The Link Between Sleep And A Strong Immune System

Whether you’ve made changes in your lifestyle by eating a healthier diet, hydrating and exercising regularly, you may be one of the millions of Americans that fail to get adequate sleep. Many people even pride themselves in burning the candle at both ends. What they and millions of others don’t understand is the connection to sleep and strong immune system. Lack of sleep can also cause other health issues, too.

When you sleep, your T-cells create cytokines.

Cytokines are a protein that responds to infection and inflammation, providing a stronger immune response. When you sleep, they’re not only created, they’re also released, so your immune response is doubly compromised. Without them, you’re leaving yourself open to seasonal flu, colds and other diseases. In fact, they also make flu vaccines less effective.
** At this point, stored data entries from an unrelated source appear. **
(* ===== verification/Shard.v ===== *)
(** * One shard of the in-memory engine (hkv-engine/src/memory.rs, [ShardInner]) *)

From S2P Require Import Prelude.

(** ** Data *)

Record Node := mkNode {
  n_key : bytes;
  n_value : bytes;
  n_expires_at : option Instant;
  n_ttl_token : Z;
  n_size : Z;
  n_prev : option nat;
  n_next : option nat
}.

Definition is_expired (n : Node) (now : Instant) : bool :=
  match n_expires_at n with
  | Some deadline => (deadline <=? now)%Z
  | None => false
  end.

Record ExpirationEntry := mkEntry {
  ee_expires_at : Instant;
  ee_idx : nat;
  ee_token : Z
}.

#[global] Instance ExpirationEntry_eq_dec : EqDecision ExpirationEntry.
Proof. solve_decision. Defined.

(** [Ord for ExpirationEntry]: lexicographic on deadline, slot, token. *)
Definition entry_cmp (a b : ExpirationEntry) : comparison :=
  match Z.compare (ee_expires_at a) (ee_expires_at b) with
  | Eq =>
      match Nat.compare (ee_idx a) (ee_idx b) with
      | Eq => Z.compare (ee_token a) (ee_token b)
      | c => c
      end
  | c => c
  end.

Definition entry_leb (a b : ExpirationEntry) : bool :=
  match entry_cmp a b with Gt => false | _ => true end.

(** [BinaryHeap<Reverse<ExpirationEntry>>], the standard library's priority
    queue, as the list of its elements in the order it would pop them. *)
Abbreviation ttl_queue := (list ExpirationEntry).

Fixpoint heap_push (e : ExpirationEntry) (h : ttl_queue) : ttl_queue :=
  match h with
  | [] => [e]
  | x :: h' => if entry_leb e x then e :: h else x :: heap_push e h'
  end.

Record ShardInner := mkShard {
  s_map : gmap bytes nat;
  s_nodes : list (option Node);
  s_free : list nat;
  s_ttl_heap : ttl_queue;
  s_head : option nat;
  s_tail : option nat
}.

Definition shard_new : ShardInner := mkShard ∅ [] [] [] None None.

(** Field updates. *)
Definition set_prev (p : option nat) (n : Node) : Node :=
  mkNode (n_key n) (n_value n) (n_expires_at n) (n_ttl_token n) (n_size n) p (n_next n).
Definition set_next (x : option nat) (n : Node) : Node :=
  mkNode (n_key n) (n_value n) (n_expires_at n) (n_ttl_token n) (n_size n) (n_prev n) x.
Definition with_map (m : gmap bytes nat) (s : ShardInner) : ShardInner :=
  mkShard m (s_nodes s) (s_free s) (s_ttl_heap s) (s_head s) (s_tail s).
Definition with_nodes (ns : list (option Node)) (s : ShardInner) : ShardInner :=
  mkShard (s_map s) ns (s_free s) (s_ttl_heap s) (s_head s) (s_tail s).
Definition with_free (f : list nat) (s : ShardInner) : ShardInner :=
  mkShard (s_map s) (s_nodes s) f (s_ttl_heap s) (s_head s) (s_tail s).
Definition with_heap (h : ttl_queue) (s : ShardInner) : ShardInner :=
  mkShard (s_map s) (s_nodes s) (s_free s) h (s_head s) (s_tail s).
Definition with_head (i : option nat) (s : ShardInner) : ShardInner :=
  mkShard (s_map s) (s_nodes s) (s_free s) (s_ttl_heap s) i (s_tail s).
Definition with_tail (i : option nat) (s : ShardInner) : ShardInner :=
  mkShard (s_map s) (s_nodes s) (s_free s) (s_ttl_heap s) (s_head s) i.

(** ** Operations *)

Section ops.
Context {E : Type}.
Abbreviation SM := (M ShardInner E).

(** [self.nodes[idx]]: an index out of range panics. *)
Definition node_at (idx : nat) : SM (option Node) :=
  ns ← gets s_nodes; expect (ns !! idx).

(** [if let Some(n) = self.nodes[idx].as_mut() { f(n) }]. *)
Definition modify_node_at (idx : nat) (f : Node -> Node) : SM unit :=
  o ← node_at idx;
  match o with
  | Some n => modify (fun s => with_nodes (<[idx := Some (f n)]> (s_nodes s)) s)
  | None => mret tt
  end.

(** [self.nodes[idx] = o]. *)
Definition set_node_at (idx : nat) (o : option Node) : SM unit :=
  _ ← node_at idx;
  modify (fun s => with_nodes (<[idx := o]> (s_nodes s)) s).

Definition lru_remove (idx : nat) : SM unit :=
  o ← node_at idx;
  node ← expect o;
  let prev := n_prev node in
  let next := n_next node in
  match prev with
  | Some prev_idx => modify_node_at prev_idx (set_next next)
  | None => modify (with_head next)
  end;;
  match next with
  | Some next_idx => modify_node_at next_idx (set_prev prev)
  | None => modify (with_tail prev)
  end;;
  modify_node_at idx (fun n => set_next None (set_prev None n)).

Definition lru_push_back (idx : nat) : SM unit :=
  tail ← gets s_tail;
  modify_node_at idx (fun n => set_next None (set_prev tail n));;
  match tail with
  | Some tail_idx => modify_node_at tail_idx (set_next (Some idx))
  | None => modify (with_head (Some idx))
  end;;
  modify (with_tail (Some idx)).

Definition touch (idx : nat) : SM unit :=
  tail ← gets s_tail;
  if bool_decide (tail = Some idx) then mret tt
  else lru_remove idx;; lru_push_back idx.

Definition insert_new (key value : bytes) (size : Z) : SM nat :=
  free ← gets s_free;
  idx ← match last free with
        | Some i => modify (with_free (removelast free));; mret i
        | None =>
            modify (fun s => with_nodes (s_nodes s ++ [None]) s);;
            ns ← gets s_nodes; mret (length ns - 1)
        end;
  set_node_at idx (Some (mkNode key value None 0 size None None));;
  lru_push_back idx;;
  modify (fun s => with_map (<[key := idx]> (s_map s)) s);;
  mret idx.

Definition schedule_expiration (idx : nat) (expires_at : Instant) (token : Z) : SM unit :=
  modify (fun s => with_heap (heap_push (mkEntry expires_at idx token) (s_ttl_heap s)) s).

(** The loop of [pop_due_expiration]: each turn pops one heap entry. *)
Fixpoint pop_due (ns : list (option Node)) (now : Instant) (h : ttl_queue)
    : option ExpirationEntry * ttl_queue :=
  match h with
  | [] => (None, h)
  | entry :: h' =>
      if (now <? ee_expires_at entry)%Z then (None, h)
      else
        match mjoin (ns !! ee_idx entry) with
        | None => pop_due ns now h'
        | Some node =>
            if negb (n_ttl_token node =? ee_token entry)%Z
               || bool_decide (n_expires_at node ≠ Some (ee_expires_at entry))
            then pop_due ns now h'
            else (Some entry, h')
        end
  end.

Definition pop_due_expiration (now : Instant) : SM (option ExpirationEntry) := fun s =>
  let '(r, h) := pop_due (s_nodes s) now (s_ttl_heap s) in (Val r, with_heap h s).

Definition remove_idx (idx : nat) : SM (option Z) :=
  o ← node_at idx;
  match o with
  | None => mret None
  | Some node =>
      lru_remove idx;;
      set_node_at idx None;;
      modify (fun s => with_map (delete (n_key node) (s_map s)) s);;
      modify (fun s => with_free (s_free s ++ [idx]) s);;
      mret (Some (n_size node))
  end.

Definition pop_lru : SM (option Z) :=
  head ← gets s_head;
  match head with
  | None => mret None
  | Some idx => remove_idx idx
  end.

End ops.
(* ===== verification/ShardRefine.v ===== *)
(** * A shard implements the LRU list (hkv-engine/src/memory.rs, [ShardInner])

    [shard_rep s l]: the arena, the links, the free list, the key map and the
    TTL heap of [s] are well formed and hold the abstract list [l]. Each
    operation of Shard.v then runs without panicking and does to [l] what
    LruSpec.v says. *)

From S2P Require Import Prelude LruSpec Shard Dll.
From Stdlib Require Import Sorting.Sorted.

(** ** Representation *)

Definition entry_of (p : Payload) : Entry := mkE (p_key p) (p_value p) (p_expires_at p).

Definition contents (ps : list (option Payload)) (il : list nat) : lru :=
  omap (fun i => entry_of <$> mjoin (ps !! i)) il.

Record store_inv (ps : list (option Payload)) (m : gmap bytes nat) (fr il : list nat) : Prop := {
  si_live : forall i, i ∈ il <-> exists p, ps !! i = Some (Some p);
  si_free : forall i, i ∈ fr <-> ps !! i = Some None;
  si_free_nodup : NoDup fr;
  si_map : forall k i, m !! k = Some i <-> exists p, ps !! i = Some (Some p) /\ p_key p = k;
  si_size : forall i p, ps !! i = Some (Some p) -> p_size p = e_size (entry_of p)
}.

Definition due_le (a b : ExpirationEntry) : Prop := (ee_expires_at a <= ee_expires_at b)%Z.

(** Every live deadline is in the heap, except perhaps that of slot [x], which
    is about to be scheduled. *)
Record heap_inv (x : option nat) (ps : list (option Payload)) (h : ttl_queue) : Prop := {
  hi_sorted : StronglySorted due_le h;
  hi_covers : forall i p d, x <> Some i -> ps !! i = Some (Some p) -> p_expires_at p = Some d ->
    mkEntry d i (p_token p) ∈ h
}.

Definition shard_rep_ex (x : option nat) (s : ShardInner) (l : lru) : Prop :=
  exists il, links s il /\ NoDup il
    /\ store_inv (payloads (s_nodes s)) (s_map s) (s_free s) il
    /\ heap_inv x (payloads (s_nodes s)) (s_ttl_heap s)
    /\ l = contents (payloads (s_nodes s)) il.

Definition shard_rep : ShardInner -> lru -> Prop := shard_rep_ex None.

(** ** The heap *)

Lemma entry_leb_due a b : entry_leb a b = true -> due_le a b.
Proof. unfold entry_leb, entry_cmp, due_le. destruct (Z.compare_spec (ee_expires_at a) (ee_expires_at b)); try done; lia. Qed.

Lemma entry_leb_due_false a b : entry_leb a b = false -> due_le b a.
Proof. unfold entry_leb, entry_cmp, due_le. destruct (Z.compare_spec (ee_expires_at a) (ee_expires_at b)); try done; lia. Qed.

Lemma heap_push_elem e h x : x ∈ heap_push e h <-> x = e \/ x ∈ h.
Proof. induction h as [|y h IH]; simpl; [set_solver|]. case_match; set_solver. Qed.

Lemma heap_push_sorted e h : StronglySorted due_le h -> StronglySorted due_le (heap_push e h).
Proof.
  induction 1 as [|y h Hs IH Hy]; simpl; [repeat constructor|].
  rewrite Forall_forall in Hy.
  destruct (entry_leb e y) eqn:E.
  - apply entry_leb_due in E. apply SSorted_cons; [by apply SSorted_cons, Forall_forall|].
    apply Forall_cons. split; [done|]. apply Forall_forall.
    intros z Hz%Hy. unfold due_le in *. lia.
  - apply SSorted_cons; [done|]. apply Forall_forall.
    intros z [->|Hz]%heap_push_elem; [by apply entry_leb_due_false|auto].
Qed.
(** The first two steps of every method: look the key up, read its node. *)
Lemma lookup_at sh u t l k :
  shard_rep sh l ->
  match s_map sh !! k with
  | None => find_key k l = None
  | Some idx => exists n, s_nodes sh !! idx = Some (Some n) /\ n_key n = k
      /\ on_shard i (node_at idx) (at_ e i sh u t) = (Val (Some n), at_ e i sh u t)
      /\ find_key k l = Some (entry_of (payload n))
      /\ is_expired n = fun now => e_expired now (entry_of (payload n))
  end.
Proof.
  intros Hr. destruct (s_map sh !! k) as [idx|] eqn:Hk.
  - destruct (rep_lookup_Some _ _ _ _ _ Hr Hk) as (n & Hn & Hkey & Hf & _).
    exists n. split_and!; try done. by apply node_at_at.
  - by apply (rep_lookup_None None sh).
Qed.

End focus.

(** ** The methods *)

Section methods.
Context `{Profile} (hash : bytes -> Z).

Lemma focus_key e c k :
  engine_rep e c ->
  exists sh l, let i := shard_index hash e k in
    shards e !! i = Some sh /\ i < length (shards e) /\ shard_rep sh l
    /\ c_index hash c k = i /\ c_shards c !! i = Some l
    /\ used_bytes e = wrap64 (total (c_shards c) - total_size l + total_size l)
    /\ e = at_ e i sh (used_bytes e) (ttl_token e)
    /\ map_get i k e = (Val (s_map sh !! k), at_ e i sh (used_bytes e) (ttl_token e)).
Proof.
  intros Hr. pose proof Hr as [Hs (j & Hj & Hlen & Hm) _ Hu _].
  assert (c_index hash c k = shard_index hash e k) as Hidx.
  { unfold c_index, shard_index. rewrite <- (Forall2_length _ _ _ Hs), Hlen, Hm.
    replace (2 ^ j - 1)%Z with (Z.ones j) by (rewrite Z.ones_equiv; lia).
    by rewrite Z.land_ones by lia. }
  assert (shard_index hash e k < length (shards e)) as Hi.
  { rewrite <- Hidx. unfold c_index. rewrite <- (Forall2_length _ _ _ Hs), Hlen.
    pose proof (Z.mod_pos_bound (hash k) (2 ^ j) ltac:(lia)). lia. }
  destruct (lookup_lt_is_Some_2 _ _ Hi) as [sh Hsh].
  destruct (rep_shard _ _ _ _ Hr Hsh) as (l & Hl & Hrep).
  pose proof (at_id _ _ _ Hsh) as He.
  exists sh, l. split_and!; try done; [rewrite Hu; f_equal; lia|].
  etrans; [exact (f_equal (map_get _ k) He)|]. by apply map_get_at.
Qed.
In order to kill a virus or cancer cells, you need more sleep.

When you’re under stress, hormones like cortisol, adrenaline and noradrenaline are created. These hormones and pro-inflammatory prostaglandins prevent T-cells from sticking to cancerous cells and cells that are infected with a virus. The T-cells need to be able to stick to the cells to do their job as part of the immune system. When you sleep, levels of those hormones are lowest, allowing the integrin stickiness to occur, and providing more direct contact with the T-cells to boost your immune system.

Sleep helps you eat healthier and maintain weight.

If you’re overweight, you’re far more susceptible to many diseases, even some that don’t possibly seem related, like viruses. When you skimp on your hours of rest, it affects your hormone balance of leptin and ghrelin. Leptin is the hormone that makes you feel full. Ghrelin is the hunger hormone. Lack of sleep suppresses the leptin and increases the amount of ghrelin, so you’ll eat more. Of course, the more you eat, the more weight you gain. To make matters worse, people who lack sleep often reach for sweet treats for instant energy. Refined or added sugar also compromises the immune system.

  • You need at least seven hours of sleep on a regular basis, if not more. Lack of it triggers a stress response and the release of hormones that can negatively affect your health.
  • The quality and quantity of sleep changes as you age. The older you get, the less rested you may feel, even after a full eight hours.
  • If you sleep less than seven hours of sleep for three consecutive nights, it affects the body as badly as missing an entire night’s sleep. Even reducing your sleep to five hours a night regularly, increases your risk of dying.
  • Chronic lack of sleep can cause insulin resistance, increase levels of cortisol, encourage weight gain, inhibit blood sugar regulation, increase inflammation and cardiovascular disease.